Figure 4. The CM from hypoxic CAFs silenced for NCBP2-AS2 show a decreased pro-angiogenic activity in vitro and in vivo.

(A, C) Sprouting quantification of ECs treated with CM from hypoxic and normoxic cCAFs (A) or pCAFs (C) transfected with siCTL or siNCBP2-AS2 (2 different siRNAs).
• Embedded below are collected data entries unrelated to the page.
Lemma serving_adopt {O} {KO : Kind W O} (meta : O → ObjectMeta) put m m' existing :
  Kept meta → (∀ m o, meta (put m o) = m) → controlled u m = Ok m' →
  Inv serving (adopt meta put m' existing).
Proof.
  intros HK Hput Hm. unfold adopt. destruct (HasSameController _ _); [apply inv_ret|].
  apply inv_bind; [|intros; apply inv_ret]. apply serving_call, (kept_update _ HK).
  rewrite Hput. by eapply with_owners_controlled.
Qed.
Lemma serving_createOr {O} {KO : Kind W O} (meta : O → ObjectMeta) (desired : O) m found :
  Kept meta → is_controlled_by (meta desired) (user_meta u) = true →
  (∀ existing, Inv serving (found existing)) → Inv serving (createOr m desired found).
Proof.
  intros HK HC HF. apply inv_bind; [apply serving_call, inv_attempt, (kept_get _ HK)|]. intros [o|e] _; [apply HF|].
  destruct (is_not_found e); [|apply inv_fail].
  apply inv_bind; [by apply serving_call, (kept_create _ HK)|]. intros; apply inv_ret.
Qed.
Lemma serving_createOrTold {O} {KO : Kind W O} (meta : O → ObjectMeta) what (desired : O) m found :
  Kept meta → is_controlled_by (meta desired) (user_meta u) = true →
  (∀ existing, Inv serving (found existing)) → Inv serving (createOrTold what m desired found).
Proof.
  intros HK HC HF. apply inv_bind; [apply serving_call, inv_attempt, (kept_get _ HK)|]. intros [o|e] _; [apply HF|].
  destruct (is_not_found e); [|apply inv_fail].
  apply inv_bind; [by apply serving_call, (kept_create _ HK)|]. intros; apply inv_ret.
Qed.
Lemma serving_inTurn {A B} (f : A → result B) (step : B → OM W User subReconcilerResult) l k :
  mapM f l = Ok k → (∀ a b, f a = Ok b → Inv serving (step b)) → Inv serving (inTurn step k).
Proof.
  intros Hk Hs. revert k Hk. induction l as [|a l IH]; intros k; [intros [= <-]; apply inv_ret|].
  cbn. destruct (f a) as [b|e] eqn:E; [|done]. cbn. destruct (mapM f l) as [k'|e]; [|done].
  cbn. intros [= <-]. cbn [inTurn]. apply inv_bind; [by eapply Hs|]. intros res _.
  case_decide; [by apply IH|apply inv_ret].
Qed.
Lemma serving_delete {O} {KO : Kind W O} (key : O → string) l w w' :
  klist (O:=O) "" [userLabel u] w = (Ok l, w') → (∀ o, unwanted key o → Inv I (kdelete o)) →
  Inv I (deleteUnwanted key (us_namespaces (user_spec u)) l).
Proof.
  intros Hl HD. assert (∀ o, o ∈ l → key o ∉ us_namespaces (user_spec u) → Inv I (kdelete o)) as H
    by (intros o Ho Hk; apply HD; split; [done|]; by exists w, w', l).
  clear Hl HD. induction l as [|o l IH]; [apply inv_ret|]. cbn [deleteUnwanted].
  apply inv_bind; [|intros _ _; apply IH; intros o' Ho'; apply H; by right].
  case_decide; [apply inv_ret|]. apply H; [by left|done].
Qed.
(** The clean-up at the end of a step. *)
Lemma serving_cleanup {O} {KO : Kind W O} (meta : O → ObjectMeta) (key : O → string) o' res :
  Kept meta → (∀ o, unwanted key o → Inv I (kdelete o)) → sameUser u o' →
  Inv serving (if decide (res = resultNil) then
    l ← call (klist (O:=O) "" [userLabel o']);
    _ ← call (deleteUnwanted key (us_namespaces (user_spec o')) l);
    mret resultNil
  else mret res).
Proof.
  intros HK HD [Hm Hs]. case_decide; [|apply inv_ret].
  assert (userLabel o' = userLabel u) as HL by (unfold userLabel, user_name; by rewrite Hm).
  rewrite HL, Hs. apply inv_bind; [by apply serving_call, (kept_list _ HK)|].
  intros l (s & s' & Hl). unfold call in Hl. destruct (klist _ _ _) as [r w'] eqn:E.
  injection Hl as -> _. apply inv_bind; [|intros; apply inv_ret].
  apply serving_call. by eapply serving_delete.
Qed.
Definition VolumeName (o : ObjectStorage) : string := os_name o +:+ "-objstore-vol".
Definition CredentialsSecretName (o : ObjectStorage) : string := os_name o +:+ "-objstore-credentials".
Definition DeploymentName (o : ObjectStorage) : string := os_name o +:+ "-objstore".
Definition ServiceName (o : ObjectStorage) : string := os_name o +:+ "-objstore".
Definition IngressName (o : ObjectStorage) : string := os_name o +:+ "-objstore".

(** * Keys *)

(** [crypto/rand.Read]: that many bytes. *)
Class RandomBytes (W : Type) := random_bytes : nat → SE W (list N).
Class RandomBytesLaws (W : Type) {RB : RandomBytes W} : Prop :=
  random_bytes_length n w l w' : random_bytes n w = (Ok l, w') → length l = n.

Definition hex_digit (n : N) : ascii := default "0"%char (String.get (N.to_nat n) "0123456789abcdef").
Fixpoint hex_encode (l : list N) : string :=
  match l with
  | [] => ""
  | b :: l => String (hex_digit (N.div b 16)) (String (hex_digit (N.modulo b 16)) (hex_encode l))
  end.

(** [s[:n]], which panics when [s] is shorter. *)
Definition slice_to (n : nat) (s : string) : result string :=
  if decide (n ≤ String.length s) then Ok (String.substring 0 n s)
  else Err (Panic "slice bounds out of range").

Definition generateRandomKey `{RandomBytes W} (n : nat) : SE W string :=
  bytes ← random_bytes ((n + 1) / 2);
  of_result (slice_to n (hex_encode bytes)).

(** * The S3 API *)

Inductive S3Error := BucketAlreadyOwnedByYou | BucketAlreadyExists | OtherS3Error (e : error).
Record S3Client := mkS3Client { s3_endpoint : string; s3_access_key : string; s3_secret_key : string }.
Class S3Api (W : Type) := s3_create_bucket : S3Client → string → W → option S3Error * W.

Definition CreateBucket `{S3Api W} (c : S3Client) (bucket : string) : SE W unit := λ w,
  let '(res, w) := s3_create_bucket c bucket w in
  (match res with
   | None | Some BucketAlreadyOwnedByYou | Some BucketAlreadyExists => Ok tt
   | Some (OtherS3Error e) => Err e
   end, w).

(** [t.Format("2006-01-02T15:04:05Z")]. *)
Class TimeStamp := time_stamp : Time → string.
N = beads assessed in 3 biological replicates; cCAF Hypoxic CM: siCTL n = 129, siNCBP2-AS2 #1 n = 124 and siNCBP2-AS2 #2 n = 116. Normoxic CM: siCTL n = 121, siNCBP2-AS2 #1 n = 131 and siNCBP2-AS2 #2 n = 122. pCAF Hypoxic CM: siCTL n= 119, siNCBP2-AS2 #1 = 107 and siNCBP2-AS2 #2 = 97. Normoxic CM: siCTL n= 111 beads, siNCBP2-AS2 #1 = 127 and siNCBP2-AS2 #2 = 104. (B, D) RT-qPCR showing the remaining mRNA levels of NCBP2-AS2 normalized to TBP in (B) cCAFs and (D) pCAFs used to produce CM. (E) Vascular density quantification, as measured by Meca32+ and Ng2+ staining of the blood vessels (y axis), of subcutaneous sponges which were embedded with CM derived from hypoxic CAFs transfected with siCTL or siNCBP2-AS2. N = ½ sponges derived from 6 mice per group. T-test. (F) RT-qPCR showing the remaining mRNA levels of NCBP2-AS2 normalized to TBP in CAFs producing the CM used in the sponge assay in (E). * p < 0.05, *** p < 0.001, **** p < 0.0001, NS: not significant.